Start of Study material

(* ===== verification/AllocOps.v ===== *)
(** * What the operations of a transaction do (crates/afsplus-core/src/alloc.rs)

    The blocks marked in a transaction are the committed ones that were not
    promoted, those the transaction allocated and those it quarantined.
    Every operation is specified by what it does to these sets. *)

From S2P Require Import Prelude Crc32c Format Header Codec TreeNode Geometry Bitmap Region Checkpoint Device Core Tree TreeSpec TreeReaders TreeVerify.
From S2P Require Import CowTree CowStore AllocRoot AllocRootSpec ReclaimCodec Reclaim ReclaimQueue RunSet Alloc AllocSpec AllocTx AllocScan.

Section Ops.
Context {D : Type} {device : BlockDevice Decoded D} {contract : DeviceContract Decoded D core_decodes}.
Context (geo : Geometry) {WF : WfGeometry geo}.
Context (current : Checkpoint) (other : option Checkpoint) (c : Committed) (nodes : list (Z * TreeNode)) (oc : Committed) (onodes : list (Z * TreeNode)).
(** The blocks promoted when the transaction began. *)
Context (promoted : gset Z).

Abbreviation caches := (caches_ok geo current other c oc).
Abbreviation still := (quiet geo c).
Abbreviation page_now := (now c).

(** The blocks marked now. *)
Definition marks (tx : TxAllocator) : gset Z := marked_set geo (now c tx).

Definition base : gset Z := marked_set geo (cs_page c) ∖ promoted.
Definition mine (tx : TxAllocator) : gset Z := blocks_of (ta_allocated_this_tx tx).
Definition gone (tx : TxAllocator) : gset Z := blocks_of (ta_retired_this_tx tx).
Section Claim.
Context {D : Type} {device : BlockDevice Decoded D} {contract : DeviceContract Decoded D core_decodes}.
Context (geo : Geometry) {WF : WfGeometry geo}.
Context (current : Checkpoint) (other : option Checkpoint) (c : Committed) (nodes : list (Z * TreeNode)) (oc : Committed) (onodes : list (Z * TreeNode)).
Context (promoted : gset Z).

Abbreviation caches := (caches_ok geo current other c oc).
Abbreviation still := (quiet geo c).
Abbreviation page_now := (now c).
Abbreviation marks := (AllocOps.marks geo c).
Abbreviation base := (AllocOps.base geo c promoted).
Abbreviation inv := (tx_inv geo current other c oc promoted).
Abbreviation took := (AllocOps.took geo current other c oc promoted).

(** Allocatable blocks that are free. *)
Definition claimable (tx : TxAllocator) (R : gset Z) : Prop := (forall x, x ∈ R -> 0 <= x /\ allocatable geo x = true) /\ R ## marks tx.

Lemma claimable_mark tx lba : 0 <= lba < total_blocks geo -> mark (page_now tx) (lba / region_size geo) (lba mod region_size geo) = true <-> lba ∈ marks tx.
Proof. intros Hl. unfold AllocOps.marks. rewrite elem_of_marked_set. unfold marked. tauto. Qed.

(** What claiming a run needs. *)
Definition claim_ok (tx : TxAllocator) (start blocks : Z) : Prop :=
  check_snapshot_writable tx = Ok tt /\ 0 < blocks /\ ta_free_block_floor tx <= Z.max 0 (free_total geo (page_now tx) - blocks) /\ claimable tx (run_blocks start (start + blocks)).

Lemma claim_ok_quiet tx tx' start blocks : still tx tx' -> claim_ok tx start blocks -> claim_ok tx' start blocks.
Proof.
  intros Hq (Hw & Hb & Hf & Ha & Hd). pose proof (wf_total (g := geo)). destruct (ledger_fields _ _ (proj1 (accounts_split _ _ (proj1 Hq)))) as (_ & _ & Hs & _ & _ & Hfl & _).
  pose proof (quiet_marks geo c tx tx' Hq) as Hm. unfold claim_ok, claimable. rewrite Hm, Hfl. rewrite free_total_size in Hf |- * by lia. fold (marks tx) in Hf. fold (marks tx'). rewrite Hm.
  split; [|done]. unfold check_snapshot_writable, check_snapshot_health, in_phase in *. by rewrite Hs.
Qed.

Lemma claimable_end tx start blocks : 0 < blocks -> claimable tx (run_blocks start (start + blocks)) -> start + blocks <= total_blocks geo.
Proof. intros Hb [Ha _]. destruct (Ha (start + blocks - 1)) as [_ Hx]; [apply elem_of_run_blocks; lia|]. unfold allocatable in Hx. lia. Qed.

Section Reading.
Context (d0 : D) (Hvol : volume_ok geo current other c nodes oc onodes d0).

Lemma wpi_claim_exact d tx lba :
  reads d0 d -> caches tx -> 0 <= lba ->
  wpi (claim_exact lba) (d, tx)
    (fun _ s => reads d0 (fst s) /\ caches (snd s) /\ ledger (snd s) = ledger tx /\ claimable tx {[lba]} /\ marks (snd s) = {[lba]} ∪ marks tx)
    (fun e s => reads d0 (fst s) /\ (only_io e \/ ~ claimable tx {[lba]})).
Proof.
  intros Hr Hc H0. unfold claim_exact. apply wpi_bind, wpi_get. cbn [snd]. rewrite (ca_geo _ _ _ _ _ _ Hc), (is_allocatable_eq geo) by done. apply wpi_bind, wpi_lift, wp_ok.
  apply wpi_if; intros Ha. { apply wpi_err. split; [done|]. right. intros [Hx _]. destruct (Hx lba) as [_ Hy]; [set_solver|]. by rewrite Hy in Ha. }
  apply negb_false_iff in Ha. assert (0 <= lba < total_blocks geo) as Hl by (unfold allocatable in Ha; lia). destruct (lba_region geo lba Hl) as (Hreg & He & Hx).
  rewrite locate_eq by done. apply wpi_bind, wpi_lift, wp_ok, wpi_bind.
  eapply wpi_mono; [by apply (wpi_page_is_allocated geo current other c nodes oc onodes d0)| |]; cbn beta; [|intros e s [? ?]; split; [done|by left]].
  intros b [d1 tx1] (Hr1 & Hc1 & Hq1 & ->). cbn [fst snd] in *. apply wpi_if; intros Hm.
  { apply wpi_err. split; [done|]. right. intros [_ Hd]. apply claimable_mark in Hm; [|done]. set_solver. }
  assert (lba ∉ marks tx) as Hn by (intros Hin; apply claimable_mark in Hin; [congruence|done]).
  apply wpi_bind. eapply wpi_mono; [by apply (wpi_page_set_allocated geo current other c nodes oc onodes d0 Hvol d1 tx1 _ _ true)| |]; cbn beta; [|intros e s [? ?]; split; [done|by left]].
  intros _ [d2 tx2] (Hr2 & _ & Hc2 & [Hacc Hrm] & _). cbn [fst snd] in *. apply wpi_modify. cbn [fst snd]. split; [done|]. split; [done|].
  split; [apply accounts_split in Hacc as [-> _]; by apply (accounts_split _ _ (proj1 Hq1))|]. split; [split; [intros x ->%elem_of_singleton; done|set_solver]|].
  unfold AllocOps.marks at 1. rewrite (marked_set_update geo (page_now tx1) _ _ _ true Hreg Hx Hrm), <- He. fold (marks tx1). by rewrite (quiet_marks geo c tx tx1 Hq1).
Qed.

End of Study material

Beginning at the line with "Abbreviation took := (AllocOps.took" and ending at the line with "Definition claimable (tx", reproduce each line of the data above exactly, and add no other lines.

**Result of the task**
Abbreviation took := (AllocOps.took geo current other c oc promoted).

(** Allocatable blocks that are free. *)
Definition claimable (tx : TxAllocator) (R : gset Z) : Prop := (forall x, x ∈ R -> 0 <= x /\ allocatable geo x = true) /\ R ## marks tx.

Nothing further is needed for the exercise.